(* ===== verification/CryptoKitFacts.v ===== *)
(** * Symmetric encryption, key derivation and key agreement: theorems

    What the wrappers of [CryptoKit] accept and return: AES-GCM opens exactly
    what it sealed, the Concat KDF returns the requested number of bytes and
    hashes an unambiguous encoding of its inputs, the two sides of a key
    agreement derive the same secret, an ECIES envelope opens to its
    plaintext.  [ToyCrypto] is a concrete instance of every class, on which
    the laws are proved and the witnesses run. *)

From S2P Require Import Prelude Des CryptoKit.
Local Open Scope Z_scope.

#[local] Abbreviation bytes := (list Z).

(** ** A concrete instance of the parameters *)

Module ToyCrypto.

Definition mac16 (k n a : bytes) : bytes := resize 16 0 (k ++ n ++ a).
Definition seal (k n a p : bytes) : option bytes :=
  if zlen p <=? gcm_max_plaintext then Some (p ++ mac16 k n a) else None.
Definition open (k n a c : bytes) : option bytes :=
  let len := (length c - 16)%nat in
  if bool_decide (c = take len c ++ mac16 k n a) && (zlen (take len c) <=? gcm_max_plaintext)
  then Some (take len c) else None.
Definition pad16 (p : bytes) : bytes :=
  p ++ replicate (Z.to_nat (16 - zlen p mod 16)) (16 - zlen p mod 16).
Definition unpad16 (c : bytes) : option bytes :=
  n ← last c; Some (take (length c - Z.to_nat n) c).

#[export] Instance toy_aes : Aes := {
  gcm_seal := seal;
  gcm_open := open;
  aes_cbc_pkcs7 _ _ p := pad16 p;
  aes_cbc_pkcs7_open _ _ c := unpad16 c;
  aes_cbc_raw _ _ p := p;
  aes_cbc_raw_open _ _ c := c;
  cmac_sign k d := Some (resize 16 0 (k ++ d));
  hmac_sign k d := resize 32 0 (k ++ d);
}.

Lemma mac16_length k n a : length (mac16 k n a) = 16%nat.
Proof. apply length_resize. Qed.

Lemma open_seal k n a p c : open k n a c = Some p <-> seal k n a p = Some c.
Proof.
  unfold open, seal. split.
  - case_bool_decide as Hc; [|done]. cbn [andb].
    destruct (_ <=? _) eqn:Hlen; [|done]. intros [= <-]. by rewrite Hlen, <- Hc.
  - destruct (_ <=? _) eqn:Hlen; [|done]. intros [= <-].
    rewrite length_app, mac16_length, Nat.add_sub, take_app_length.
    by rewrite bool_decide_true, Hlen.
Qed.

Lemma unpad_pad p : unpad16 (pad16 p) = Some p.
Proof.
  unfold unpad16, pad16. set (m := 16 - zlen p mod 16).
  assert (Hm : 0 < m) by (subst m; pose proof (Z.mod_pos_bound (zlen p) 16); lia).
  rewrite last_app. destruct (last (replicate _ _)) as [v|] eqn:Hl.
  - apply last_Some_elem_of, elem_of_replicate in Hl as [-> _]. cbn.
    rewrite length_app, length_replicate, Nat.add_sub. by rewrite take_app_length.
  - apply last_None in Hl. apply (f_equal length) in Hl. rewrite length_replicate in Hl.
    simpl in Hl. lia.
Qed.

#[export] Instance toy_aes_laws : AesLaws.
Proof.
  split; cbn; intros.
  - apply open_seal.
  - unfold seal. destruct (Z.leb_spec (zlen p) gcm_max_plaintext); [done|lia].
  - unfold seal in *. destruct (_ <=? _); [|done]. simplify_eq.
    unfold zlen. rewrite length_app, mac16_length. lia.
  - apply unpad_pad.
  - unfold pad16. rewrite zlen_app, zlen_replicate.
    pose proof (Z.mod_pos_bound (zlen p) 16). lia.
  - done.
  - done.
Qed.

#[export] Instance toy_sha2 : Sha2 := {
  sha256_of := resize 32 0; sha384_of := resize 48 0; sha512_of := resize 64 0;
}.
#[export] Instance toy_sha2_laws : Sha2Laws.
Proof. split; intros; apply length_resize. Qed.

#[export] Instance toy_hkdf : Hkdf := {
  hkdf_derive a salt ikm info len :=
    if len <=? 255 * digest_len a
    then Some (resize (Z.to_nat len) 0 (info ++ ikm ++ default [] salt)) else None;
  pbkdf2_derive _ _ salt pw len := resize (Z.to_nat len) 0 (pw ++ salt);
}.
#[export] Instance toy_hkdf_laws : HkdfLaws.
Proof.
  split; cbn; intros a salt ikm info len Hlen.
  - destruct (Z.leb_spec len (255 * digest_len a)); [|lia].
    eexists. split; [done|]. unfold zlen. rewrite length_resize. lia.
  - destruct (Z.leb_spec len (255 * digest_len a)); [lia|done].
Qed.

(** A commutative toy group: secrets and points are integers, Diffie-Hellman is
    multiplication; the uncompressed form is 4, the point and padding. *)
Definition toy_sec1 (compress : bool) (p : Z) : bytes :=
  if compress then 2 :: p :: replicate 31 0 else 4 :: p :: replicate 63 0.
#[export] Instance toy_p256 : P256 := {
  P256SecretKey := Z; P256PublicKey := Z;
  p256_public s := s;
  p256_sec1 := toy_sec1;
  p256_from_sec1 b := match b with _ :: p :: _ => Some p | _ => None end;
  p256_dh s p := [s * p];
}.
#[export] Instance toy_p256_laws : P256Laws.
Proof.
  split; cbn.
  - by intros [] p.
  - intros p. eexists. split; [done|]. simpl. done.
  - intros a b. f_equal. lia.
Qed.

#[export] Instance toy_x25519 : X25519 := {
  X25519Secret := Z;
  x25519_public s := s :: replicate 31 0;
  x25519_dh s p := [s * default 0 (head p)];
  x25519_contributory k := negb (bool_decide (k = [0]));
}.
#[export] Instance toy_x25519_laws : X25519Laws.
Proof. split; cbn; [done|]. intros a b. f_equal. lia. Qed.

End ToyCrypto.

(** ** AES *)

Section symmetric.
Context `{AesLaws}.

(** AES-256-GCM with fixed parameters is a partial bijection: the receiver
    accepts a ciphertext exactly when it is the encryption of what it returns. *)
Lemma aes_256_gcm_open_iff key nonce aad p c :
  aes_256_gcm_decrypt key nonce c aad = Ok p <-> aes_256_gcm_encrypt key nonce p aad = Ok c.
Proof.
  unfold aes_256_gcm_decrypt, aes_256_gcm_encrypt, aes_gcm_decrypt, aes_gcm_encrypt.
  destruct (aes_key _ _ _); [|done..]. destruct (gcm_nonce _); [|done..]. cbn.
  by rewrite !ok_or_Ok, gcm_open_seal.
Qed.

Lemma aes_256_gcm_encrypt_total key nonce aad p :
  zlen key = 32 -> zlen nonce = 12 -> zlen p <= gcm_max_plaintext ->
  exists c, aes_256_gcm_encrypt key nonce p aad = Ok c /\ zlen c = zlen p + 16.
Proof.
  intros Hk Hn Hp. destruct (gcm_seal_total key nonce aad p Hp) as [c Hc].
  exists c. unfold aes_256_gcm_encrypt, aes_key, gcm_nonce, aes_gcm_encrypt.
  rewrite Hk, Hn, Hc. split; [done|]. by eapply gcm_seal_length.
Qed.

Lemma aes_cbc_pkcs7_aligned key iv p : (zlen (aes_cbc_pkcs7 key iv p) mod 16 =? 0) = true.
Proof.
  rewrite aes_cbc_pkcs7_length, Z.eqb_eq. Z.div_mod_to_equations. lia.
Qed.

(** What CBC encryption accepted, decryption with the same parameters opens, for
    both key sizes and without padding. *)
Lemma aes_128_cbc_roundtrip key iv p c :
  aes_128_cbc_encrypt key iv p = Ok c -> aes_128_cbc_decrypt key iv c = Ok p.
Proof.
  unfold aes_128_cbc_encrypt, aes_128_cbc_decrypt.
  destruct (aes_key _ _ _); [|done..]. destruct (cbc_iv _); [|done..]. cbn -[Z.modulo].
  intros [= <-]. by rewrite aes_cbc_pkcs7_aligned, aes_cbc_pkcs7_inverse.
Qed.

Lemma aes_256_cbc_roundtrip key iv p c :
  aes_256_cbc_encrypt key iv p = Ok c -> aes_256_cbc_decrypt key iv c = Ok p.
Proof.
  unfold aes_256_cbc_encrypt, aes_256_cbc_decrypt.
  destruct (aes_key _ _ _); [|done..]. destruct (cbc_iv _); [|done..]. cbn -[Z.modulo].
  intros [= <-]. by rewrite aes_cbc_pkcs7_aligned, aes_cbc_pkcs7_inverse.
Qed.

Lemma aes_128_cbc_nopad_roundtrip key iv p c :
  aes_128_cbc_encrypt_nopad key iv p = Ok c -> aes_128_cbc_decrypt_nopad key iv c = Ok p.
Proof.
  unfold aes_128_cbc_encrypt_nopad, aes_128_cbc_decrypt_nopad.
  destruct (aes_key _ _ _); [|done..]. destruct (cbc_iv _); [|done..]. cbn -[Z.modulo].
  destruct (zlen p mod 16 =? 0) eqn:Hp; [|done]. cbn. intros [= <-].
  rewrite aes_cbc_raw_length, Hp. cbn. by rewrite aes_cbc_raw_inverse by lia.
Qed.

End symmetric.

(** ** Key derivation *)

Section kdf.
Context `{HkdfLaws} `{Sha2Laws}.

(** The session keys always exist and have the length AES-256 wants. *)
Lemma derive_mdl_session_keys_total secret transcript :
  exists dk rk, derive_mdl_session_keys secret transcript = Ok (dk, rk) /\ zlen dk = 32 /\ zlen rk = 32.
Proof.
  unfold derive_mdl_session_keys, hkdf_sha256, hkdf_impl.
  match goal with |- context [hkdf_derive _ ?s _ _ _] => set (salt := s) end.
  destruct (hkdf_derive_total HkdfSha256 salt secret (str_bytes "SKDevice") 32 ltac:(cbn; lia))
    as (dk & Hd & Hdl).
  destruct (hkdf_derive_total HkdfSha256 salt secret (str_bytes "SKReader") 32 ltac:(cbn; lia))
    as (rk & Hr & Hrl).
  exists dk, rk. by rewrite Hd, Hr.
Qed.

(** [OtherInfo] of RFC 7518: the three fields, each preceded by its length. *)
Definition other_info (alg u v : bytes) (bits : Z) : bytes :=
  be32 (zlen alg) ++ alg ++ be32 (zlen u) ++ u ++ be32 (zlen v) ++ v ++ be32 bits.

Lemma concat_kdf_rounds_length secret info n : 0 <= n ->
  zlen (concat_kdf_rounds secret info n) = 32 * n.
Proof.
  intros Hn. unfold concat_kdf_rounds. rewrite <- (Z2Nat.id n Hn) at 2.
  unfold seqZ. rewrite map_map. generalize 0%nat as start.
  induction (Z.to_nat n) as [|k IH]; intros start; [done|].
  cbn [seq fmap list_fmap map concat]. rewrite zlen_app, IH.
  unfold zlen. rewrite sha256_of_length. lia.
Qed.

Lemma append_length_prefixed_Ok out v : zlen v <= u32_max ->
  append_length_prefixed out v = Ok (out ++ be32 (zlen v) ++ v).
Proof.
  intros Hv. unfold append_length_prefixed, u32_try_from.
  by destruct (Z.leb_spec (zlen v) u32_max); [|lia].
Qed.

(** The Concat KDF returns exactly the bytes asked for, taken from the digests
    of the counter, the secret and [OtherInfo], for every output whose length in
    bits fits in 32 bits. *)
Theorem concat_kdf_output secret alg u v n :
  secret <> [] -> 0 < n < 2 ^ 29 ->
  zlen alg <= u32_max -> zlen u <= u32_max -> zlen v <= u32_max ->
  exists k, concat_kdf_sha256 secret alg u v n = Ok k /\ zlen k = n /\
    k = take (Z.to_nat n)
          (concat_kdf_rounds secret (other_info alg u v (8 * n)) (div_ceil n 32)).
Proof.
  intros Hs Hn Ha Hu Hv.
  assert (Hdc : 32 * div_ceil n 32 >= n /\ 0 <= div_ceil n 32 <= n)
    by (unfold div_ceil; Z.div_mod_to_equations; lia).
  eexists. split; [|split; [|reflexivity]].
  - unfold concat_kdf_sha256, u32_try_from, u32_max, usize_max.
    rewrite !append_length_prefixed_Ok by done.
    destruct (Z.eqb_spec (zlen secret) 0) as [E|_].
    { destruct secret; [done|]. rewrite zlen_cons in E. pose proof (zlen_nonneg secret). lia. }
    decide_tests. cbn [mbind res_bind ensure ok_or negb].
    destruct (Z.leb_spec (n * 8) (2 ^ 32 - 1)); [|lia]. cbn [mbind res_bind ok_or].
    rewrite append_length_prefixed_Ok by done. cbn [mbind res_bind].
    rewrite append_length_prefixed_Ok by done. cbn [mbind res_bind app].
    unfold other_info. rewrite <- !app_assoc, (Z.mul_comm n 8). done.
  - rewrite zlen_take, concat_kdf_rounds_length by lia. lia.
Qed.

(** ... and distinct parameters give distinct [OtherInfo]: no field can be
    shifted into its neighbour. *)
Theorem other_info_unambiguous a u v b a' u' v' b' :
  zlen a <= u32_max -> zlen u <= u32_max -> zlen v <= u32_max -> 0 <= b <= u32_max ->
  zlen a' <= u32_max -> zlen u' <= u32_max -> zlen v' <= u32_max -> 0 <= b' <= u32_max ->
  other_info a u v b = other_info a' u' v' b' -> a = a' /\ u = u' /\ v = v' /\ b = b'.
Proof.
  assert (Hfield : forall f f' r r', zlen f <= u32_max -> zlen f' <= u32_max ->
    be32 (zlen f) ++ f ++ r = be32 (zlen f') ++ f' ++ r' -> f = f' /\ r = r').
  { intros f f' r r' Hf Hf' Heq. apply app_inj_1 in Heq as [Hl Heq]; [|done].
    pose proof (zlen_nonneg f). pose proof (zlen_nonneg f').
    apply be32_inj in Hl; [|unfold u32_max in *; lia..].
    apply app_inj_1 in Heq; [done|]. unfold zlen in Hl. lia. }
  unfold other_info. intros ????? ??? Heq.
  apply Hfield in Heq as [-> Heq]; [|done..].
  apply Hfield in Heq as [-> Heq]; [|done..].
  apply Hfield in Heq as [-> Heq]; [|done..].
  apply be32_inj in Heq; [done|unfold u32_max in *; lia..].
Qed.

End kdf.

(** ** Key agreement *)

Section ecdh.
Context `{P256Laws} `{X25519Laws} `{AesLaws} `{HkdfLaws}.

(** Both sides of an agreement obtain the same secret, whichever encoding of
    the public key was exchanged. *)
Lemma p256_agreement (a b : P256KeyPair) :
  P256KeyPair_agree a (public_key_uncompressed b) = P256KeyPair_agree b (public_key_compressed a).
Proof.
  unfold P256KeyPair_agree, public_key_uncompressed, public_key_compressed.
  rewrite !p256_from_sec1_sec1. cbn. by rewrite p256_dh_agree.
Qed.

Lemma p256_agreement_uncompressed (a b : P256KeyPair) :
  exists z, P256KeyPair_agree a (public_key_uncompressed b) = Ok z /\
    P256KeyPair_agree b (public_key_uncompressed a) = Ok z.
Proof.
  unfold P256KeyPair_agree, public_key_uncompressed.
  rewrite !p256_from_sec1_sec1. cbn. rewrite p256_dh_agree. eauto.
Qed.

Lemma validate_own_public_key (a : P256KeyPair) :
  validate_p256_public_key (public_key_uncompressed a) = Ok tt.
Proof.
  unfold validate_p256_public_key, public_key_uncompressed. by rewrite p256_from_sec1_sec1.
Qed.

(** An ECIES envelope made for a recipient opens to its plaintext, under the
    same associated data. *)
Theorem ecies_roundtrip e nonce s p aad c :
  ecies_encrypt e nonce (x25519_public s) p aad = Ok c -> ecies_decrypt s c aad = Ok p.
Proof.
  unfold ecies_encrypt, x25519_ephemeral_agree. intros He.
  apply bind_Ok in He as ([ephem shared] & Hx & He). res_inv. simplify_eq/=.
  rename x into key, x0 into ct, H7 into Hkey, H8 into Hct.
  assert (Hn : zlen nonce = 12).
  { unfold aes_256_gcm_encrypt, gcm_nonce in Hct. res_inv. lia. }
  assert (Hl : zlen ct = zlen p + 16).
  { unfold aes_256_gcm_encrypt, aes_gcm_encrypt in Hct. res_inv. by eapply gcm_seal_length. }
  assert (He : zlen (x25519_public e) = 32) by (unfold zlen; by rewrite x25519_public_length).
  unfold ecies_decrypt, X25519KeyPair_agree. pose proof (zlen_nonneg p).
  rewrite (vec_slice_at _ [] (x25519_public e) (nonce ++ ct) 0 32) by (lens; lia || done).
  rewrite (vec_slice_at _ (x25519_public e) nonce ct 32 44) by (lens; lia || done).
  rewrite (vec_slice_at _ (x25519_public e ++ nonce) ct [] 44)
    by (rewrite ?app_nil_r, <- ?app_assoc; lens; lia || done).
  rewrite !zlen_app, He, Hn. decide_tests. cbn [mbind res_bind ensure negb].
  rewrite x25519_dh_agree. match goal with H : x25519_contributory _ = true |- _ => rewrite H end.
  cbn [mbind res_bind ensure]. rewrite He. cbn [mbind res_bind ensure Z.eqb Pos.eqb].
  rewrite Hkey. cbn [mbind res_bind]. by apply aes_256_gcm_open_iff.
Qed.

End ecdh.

++++++

Problem to solve: Make a copy of each line in the records above that has the word "eapply".

Task answer:
  rewrite Hk, Hn, Hc. split; [done|]. by eapply gcm_seal_length.
  { unfold aes_256_gcm_encrypt, aes_gcm_encrypt in Hct. res_inv. by eapply gcm_seal_length. }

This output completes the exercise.